PESHAWAR: Khyber Pakhtunkhwa has recorded 500 dengue haemorrhagic fever cases in the current year, far less than other provinces of the country, mainly due to timely and coordinated measures by the line departments to eliminate larva and respond to case detection at community level, according to officials.
“Last year, the province reported 16,000 dengue cases by mid of October. The number has now fallen to 500 only. About 18 deaths were also reported in 2022 due to co-morbidities. This year, there is no mortality,” Peshawar-based medical entomologist Mohammad Ajmal Khan told Dawn.
He said that the downtrend in dengue cases was result of the strict supervision and monitoring by Health Secretary Mahmood Aslam Wazir, director-general health services and other high-ranking officials, who held regular meetings and visited hotspots to check the ongoing activities.
“Our staff checks 50 houses in the same area when we diagnose a positive case in any locality. The presence of larva is checked and awareness session for the community is held wherein people are told about the larva and the method for its elimination to stop production of mosquitoes, the transmitters of the virus,” he said.
Of 9,349 country-wide cases, the province had recorded only 500
Dr Ajmal said that bulk of infections recorded in the province had travel history to Lahore, Karachi and Rawalpindi etc in other provinces where the vector-born disease was endemic and more cases were recorded there. Of the total 9,349 dengue cases recorded countrywide this year so far, Punjab has reported 3,745 cases, Balochistan 3,053, Khyber Pakhtunkhwa 500, Sindh 1,291 and Islamabad has recorded 760 cases.
Peshawar has reported 103 dengue cases, Swabi 69, Mardan 45, Charsadda 37, Battagram 36, Kohat 31, Malakand 26, Haripur and Bajaur 20 each, Mansehra 18, Dera Ismail Khan 15 and Nowshera, Abbottabad and Lakki Marwat 12 each while patients reported in other districts are below double digits.
The administration held regular meetings in high-risk districts throughout the province and gives reports to respective commissioners and health secretary, who lead the dengue provincial response unit.
Dr Ajmal said that joints efforts by 41 entomologists, lady health workers, district health offices, tehsil municipal administration and district administration resulted not only in decline of dengue cases but also led to public awareness due to which people were taking measures to curtail the production of mosquitoes.
Director Public Health Dr Irshad Ahmed Roghani told Dawn that education department was playing active role in scaling up awareness. He said that students were pressing their parents to adopt measures against dengue.

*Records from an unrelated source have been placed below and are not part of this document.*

(** [ENUMClient.delete_enum_entries] *)
Definition delete_enum_entries (msisdn msisdn_list : option string)
    : M World SyncResult :=
  if negb (enabled self) then
    _log "debug" "ENUM management is disabled, skipping delete";;
    mret (SyncStatus Disabled)
  else
    let all_msisdns := _parse_msisdn_list msisdn msisdn_list in
    match all_msisdns with
    | [] =>
        _log "debug" "No MSISDNs provided for ENUM deletion";;
        mret (SyncStatus NoMsisdns)
    | _ :: _ =>
        _log "info" ("Deleting ENUM entries for MSISDNs: " +:+ PyStr.repr_list all_msisdns);;
        let results := {| st_status := Ok; st_endpoints := []; st_errors := [] |} in
        results ← foldM (delete_endpoint all_msisdns) results (endpoints self);
        mret (SyncFull (st_finish results))
    end.

(** [old_set - new_set], [if s:] and the two phases of update. *)
Definition set_truthy (s : gset string) : bool :=
  match elements s with [] => false | _ :: _ => true end.

(** [if result.get('errors'): results['errors'].extend(result['errors'])] *)
Definition merge_errors (r : SyncResult) (results : UpdateTree) : UpdateTree :=
  match sync_errors r with
  | Some (e :: errs) => up_extend_errors (e :: errs) results
  | _ => results
  end.

(** [except ENUMManagementError as e] of both phases; any other exception
    passes through. *)
Definition update_except (e : Exn) (results : UpdateTree) : M World UpdateTree :=
  match e with
  | ENUMManagementError _ =>
      let results := up_extend_errors [exn_str e] results in
      if strict_mode self then
        (* results['status'] = 'error' is lost with the local [results] *)
        raise e
      else mret results
  | _ => raise e
  end.

Definition update_delete_phase (to_delete : gset string) (results : UpdateTree)
    : M World UpdateTree :=
  if set_truthy to_delete then
    let delete_list := PyStr.join "," (elements to_delete) in
    r ← try_ (delete_enum_entries None (Some delete_list));
    match r with
    | inl delete_result =>
        let results := up_set_deleted (elements to_delete) results in
        mret (merge_errors delete_result results)
    | inr e => update_except e results
    end
  else mret results.

Definition update_create_phase (to_create : gset string) (results : UpdateTree)
    : M World UpdateTree :=
  if set_truthy to_create then
    let create_list := PyStr.join "," (elements to_create) in
    r ← try_ (create_enum_entries None (Some create_list));
    match r with
    | inl create_result =>
        let results := up_set_created (elements to_create) results in
        mret (merge_errors create_result results)
    | inr e => update_except e results
    end
  else mret results.

(** [set(self._parse_msisdn_list(msisdn, msisdn_list))] *)
Definition msisdn_set (msisdn msisdn_list : option string) : gset string :=
  list_to_set (_parse_msisdn_list msisdn msisdn_list).

(** [ENUMClient.update_enum_entries] *)
Definition update_enum_entries
    (old_msisdn old_msisdn_list new_msisdn new_msisdn_list : option string)
    : M World UpdateResult :=
  if negb (enabled self) then
    _log "debug" "ENUM management is disabled, skipping update";;
    mret (UpdateStatus Disabled)
  else
    let old_set := msisdn_set old_msisdn old_msisdn_list in
    let new_set := msisdn_set new_msisdn new_msisdn_list in
    let to_delete := old_set ∖ new_set in
    let to_create := new_set ∖ old_set in
    _log "info" ("ENUM update: delete " +:+ PyStr.repr_set to_delete
                 +:+ ", create " +:+ PyStr.repr_set to_create);;
    let results :=
      {| up_status := Ok; up_deleted := []; up_created := []; up_errors := [] |} in
    results ← update_delete_phase to_delete results;
    results ← update_create_phase to_create results;
    let results :=
      match up_errors results with
      | [] => results
      | _ :: _ => up_set_status Partial results
      end in
    mret (UpdateFull results).

(** ** Reconciliation *)

(** How a block of statements ends inside the [try] of [reconcile_all]:
    normally, or with an exception on its way to [except Exception].  The
    [results] dictionary is changed in place, so it is handed on in both
    cases. *)
Inductive Completion :=
| Normal
| Abrupt (e : Exn).

Definition db_getAllPaginated (page page_size : Z) : M World (list Subscriber) :=
  λ w,
    let '(out, w1) := getAllPaginated page page_size w in
    match out with
    | DbPage subscribers =>
        (Return subscribers, w1, [EvGetAllPaginated page page_size out])
    | DbError msg =>
        (Raise (OtherException msg), w1, [EvGetAllPaginated page page_size out])
    end.

(** [create_result.get('status') in ('ok', 'disabled', 'no_msisdns')] *)
Definition counts_as_succeeded (s : Status) : bool :=
  match s with
  | Ok | Disabled | NoMsisdns => true
  | Partial | Error => false
  end.

(** The body of [for sub in subscribers]. *)
Definition reconcile_subscriber (results : ReconcileTree) (sub : Subscriber)
    : M World (ReconcileTree * Completion) :=
  let results := rc_incr_processed results in
  let msisdn := sub_msisdn sub in
  let msisdn_list := sub_msisdn_list sub in
  let sub_id := sub_ims_subscriber_id sub in
  r ← try_ (create_enum_entries msisdn msisdn_list);
  match r with
  | inl create_result =>
      if counts_as_succeeded (sync_status create_result) then
        mret (rc_record_succeeded
                {| so_ims_subscriber_id := sub_id; so_msisdn := msisdn;
                   so_status := Ok; so_errors := None; so_error := None |}
                results, Normal)
      else
        mret (rc_record_failed
                {| so_ims_subscriber_id := sub_id; so_msisdn := msisdn;
                   so_status := Partial;
                   so_errors := Some (default [] (sync_errors create_result));
                   so_error := None |}
                results, Normal)
  | inr (ENUMManagementError msg) =>
      let results :=
        rc_append_error ("Subscriber " +:+ int_opt_str sub_id +:+ ": " +:+ msg)
          (rc_record_failed
             {| so_ims_subscriber_id := sub_id; so_msisdn := msisdn;
                so_status := Error; so_errors := None; so_error := Some msg |}
             results) in
      mret (results, Normal)
  | inr e => mret (results, Abrupt e)
  end.

(** [for sub in subscribers: ...] *)
Fixpoint reconcile_page (results : ReconcileTree) (subscribers : list Subscriber)
    : M World (ReconcileTree * Completion) :=
  match subscribers with
  | [] => mret (results, Normal)
  | sub :: rest =>
      '(results, c) ← reconcile_subscriber results sub;
      match c with
      | Normal => reconcile_page results rest
      | Abrupt e => mret (results, Abrupt e)
      end
  end.

Definition page_size : Z := 100.

(** [while True: ...], one iteration for each unit of [fuel]; [None]
    when the fuel runs out before the loop ends. *)
Fixpoint reconcile_pages (fuel : nat) (page : Z) (results : ReconcileTree)
    : M World (option (ReconcileTree * Completion)) :=
  match fuel with
  | O => mret None
  | S fuel =>
      r ← try_ (db_getAllPaginated page page_size);
      match r with
      | inr e => mret (Some (results, Abrupt e))
      | inl [] => mret (Some (results, Normal))
      | inl (sub :: rest) =>
          '(results, c) ← reconcile_page results (sub :: rest);
          match c with
          | Abrupt e => mret (Some (results, Abrupt e))
          | Normal =>
              let page := page + 1 in
              if page >? 10000 then
                _log "warning" "Reconciliation stopped at page 10000";;
                mret (Some (results, Normal))
              else reconcile_pages fuel page results
          end
      end
  end.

The rising awareness among people is supplemented by health department’s steps, carrying out multiple interventions such as spraying chemicals on stagnant water pools, environmental management and capacity-building of people at community level to fight the disease.
“Teams are working at local level with logistic support by district health administration to visit the infected areas and provide free bed nets to the vulnerable population,” said Dr Irshad.
He said that chief secretary chaired meetings regularly wherein he reviewed the implementation of Dengue Action Plan and issued instructions in line with the government’s policy.
Dr Irshad said that among the infected patients 394 (79 per cent) were male and 106 (21 per cent) female. The disease has infected 139 people in the age group of 21 to 30 years, 119 in 11 to 20 years, 102 in 31 to 40 years, 57 in 41 to 50 years, 26 in 50 to 60 years, 25 in one to 10 years and 16 in 61 to 70 years while the rest were above 80 years.